The bill starts by tackling the 'Disaster Information Reporting System' (DIRS). Think of DIRS as the FCC’s dashboard for tracking which cell towers are down and where internet service is out during a crisis. Under Section 3, the FCC has 180 days to review how it tells people this system is being turned on. It’s not just about hitting a switch; it’s about making sure the 'on' and 'off' notices actually reach the right people in a format they can use. If you’re a local emergency director trying to coordinate a rescue, getting a clear, timely status report on local cell service is the difference between sending a team into a dead zone or knowing exactly where the signal is strongest.

A 24/7 Command Center for Local Heroes

One of the biggest headaches for local officials during a disaster is figure out who to call at the federal level when communications fail. Section 4 of the bill pushes the FCC to evaluate creating a single, 24-hour point of contact. This would act like a dedicated help desk for state, local, and tribal authorities. Instead of playing phone tag with different agencies while a flood is rising, a city manager could reach a public safety liaison who can help coordinate directly with big telecom providers to get service restored faster. It’s about cutting the red tape so the people on the ground can focus on saving lives rather than navigating a federal directory.

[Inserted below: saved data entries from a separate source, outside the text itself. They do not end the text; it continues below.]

(** The cleanup of the effect leaves nothing scheduled. *)
Lemma effectCleanup_clears (w : Widget) :
  timersAgree w -> live (effectCleanup (timers w)) = [].
Proof.
  unfold timersAgree, effectCleanup.
  destruct (armed (state w)).
  - intros (id & Hl & ->); simpl; rewrite Hl; apply remove_only.
  - intros Hl. destruct (intervalRef (timers w)); simpl; rewrite Hl; reflexivity.
Qed.

Lemma rerender_agrees (w : Widget) (s' : State) :
  timersAgree w ->
  timersAgree (mkWidget s' (rerender (state w) s' (timers w))).
Proof.
  intros H; unfold rerender.
  destruct (sameDeps (state w) s') eqn:D.
  - unfold sameDeps in D; apply andb_true_iff in D as [D1 D2].
    apply Bool.eqb_prop in D1, D2.
    unfold timersAgree, armed in *; simpl; rewrite <- D1, <- D2; exact H.
  - pose proof (effectCleanup_clears w H) as Hc.
    unfold timersAgree, effectBody; simpl.
    destruct (armed s'); simpl.
    + rewrite Hc; eauto.
    + destruct (intervalRef (effectCleanup (timers w))); simpl; rewrite ?Hc; reflexivity.
Qed.

Lemma widgetStep_state (w : Widget) (e : Event) :
  timersAgree w -> state (widgetStep w e) = step (state w) e.
Proof.
  intros H; destruct e; try reflexivity.
  simpl; unfold tick; fold (armed (state w)).
  unfold timersAgree in H.
  destruct (armed (state w)).
  - destruct H as (id & -> & _); reflexivity.
  - rewrite H; reflexivity.
Qed.

Lemma widgetRun_agrees (events : list Event) :
  forall w,
    timersAgree w ->
    state (widgetRun w events) = run (state w) events /\
    timersAgree (widgetRun w events).
Proof.
  induction events as [|e events IH]; intros w H; simpl; [auto|].
  destruct (IH (widgetStep w e)) as [Hs Ha].
  - apply (rerender_agrees w _ H).
  - rewrite Hs, (widgetStep_state w e H); auto.
Qed.

(** X8.  The component with its timers written out behaves as the
    handlers with the guarded tick do, and the effect keeps the timers
    in step with the status: while Running exactly one interval is
    scheduled, the one in [intervalRef]; otherwise none is; and
    unmounting leaves none. *)
Theorem interval_follows_status (events : list Event) :
  state (widgetRun mountedWidget events) = run initialState events /\
  (status (run initialState events) = Running ->
     exists id, live (timers (widgetRun mountedWidget events)) = [id] /\
                intervalRef (timers (widgetRun mountedWidget events)) = Some id) /\
  (status (run initialState events) <> Running ->
     live (timers (widgetRun mountedWidget events)) = []) /\
  live (unmount (widgetRun mountedWidget events)) = [].
Proof.
  destruct (widgetRun_agrees events mountedWidget) as [Hs Ha]; [reflexivity|].
  change (state mountedWidget) with initialState in Hs.
  split; [exact Hs|].
  pose proof (effectCleanup_clears _ Ha) as Hu.
  unfold timersAgree in Ha; rewrite Hs in Ha.
  split; [|split; [|exact Hu]].
  - intros Hr; apply armed_status in Hr; rewrite Hr in Ha; exact Ha.
  - intros Hr. destruct (armed (run initialState events)) eqn:A; [|exact Ha].
    apply armed_status in A; contradiction.
Qed.

Lemma interval_follows_status_witness :
  live (timers (widgetRun mountedWidget [Start; Pause; Start])) = [2%nat] /\
  live (timers (widgetRun mountedWidget [Start; Pause])) = [].
Proof.
  destruct (interval_follows_status [Start; Pause; Start]) as (_ & H & _).
  destruct (interval_follows_status [Start; Pause]) as (_ & _ & H' & _).
  split.
  - destruct (H eq_refl) as (id & Hl & Hr).
    rewrite Hl; f_equal.
    assert (E : Some id = Some 2%nat) by (rewrite <- Hr; reflexivity).
    injection E; trivial.
  - apply H'; discriminate.
Defined.

(* ================================================================== *)
(** ** Splitting on the colon *)

Lemma split_length (sep : ascii) (s : string) :
  List.length (JS.split sep s) = S (occurrences sep s).
Proof.
  induction s as [|c r IH]; simpl; [reflexivity|].
  destruct (Ascii.eqb c sep); simpl; [rewrite IH; reflexivity|].
  destruct (JS.split sep r) as [|p ps]; [discriminate IH | exact IH].
Qed.

Lemma split_without (sep : ascii) (s : string) :
  occurrences sep s = 0%nat -> JS.split sep s = [s].
Proof.
  induction s as [|c r IH]; simpl; [reflexivity|].
  destruct (Ascii.eqb c sep); [discriminate|].
  intros H; rewrite (IH H); reflexivity.
Qed.

Lemma split_append (sep : ascii) (a b : string) :
  occurrences sep a = 0%nat ->
  JS.split sep (a ++ String sep b) = a :: JS.split sep b.
Proof.
  induction a as [|c r IH]; simpl.
  - intros _; rewrite Ascii.eqb_refl; reflexivity.
  - destruct (Ascii.eqb c sep); [discriminate|].
    intros H; rewrite (IH H); reflexivity.
Qed.

(** X9.  The parser counts the colons: the text splits into one part
    more than it has colons, so a text with no colon (a bare number such
    as 90) or with three or more parses to {0,0,0}, and a text with one
    colon has hours 0. *)
Theorem parse_counts_colons (input : string) :
  List.length (JS.split ":" input) = S (colons input) /\
  (colons input <> 1%nat -> colons input <> 2%nat ->
     parseTimeInput input = mkTime 0 0 0) /\
  (colons input = 1%nat -> hours (parseTimeInput input) = 0).
Proof.
  pose proof (split_length ":" input) as L; fold (colons input) in L.
  split; [exact L|].
  unfold parseTimeInput, parts; rewrite length_map, L.
  split.
  - intros H1 H2.
    destruct (colons input) as [|[|[|k]]]; try reflexivity; contradiction.
  - intros ->; reflexivity.
Qed.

Breaking Down the Bureaucracy

Policy is useless if the people who need it don’t know it exists. Within a year, the FCC is required by Section 5 to release 'plain-language' guides for local officials. These materials will explain exactly what federal resources are available, how to access service restoration reports, and how the 'Mandatory Disaster Response Initiative'—the rules that tell phone companies how to behave during emergencies—actually works. While the bill doesn’t force companies to follow new rules or spend more money right now, it aims to make the existing system much smarter. For you, this means that when the next big storm rolls through, your local emergency alerts should be backed by a more coordinated, informed, and faster-responding network.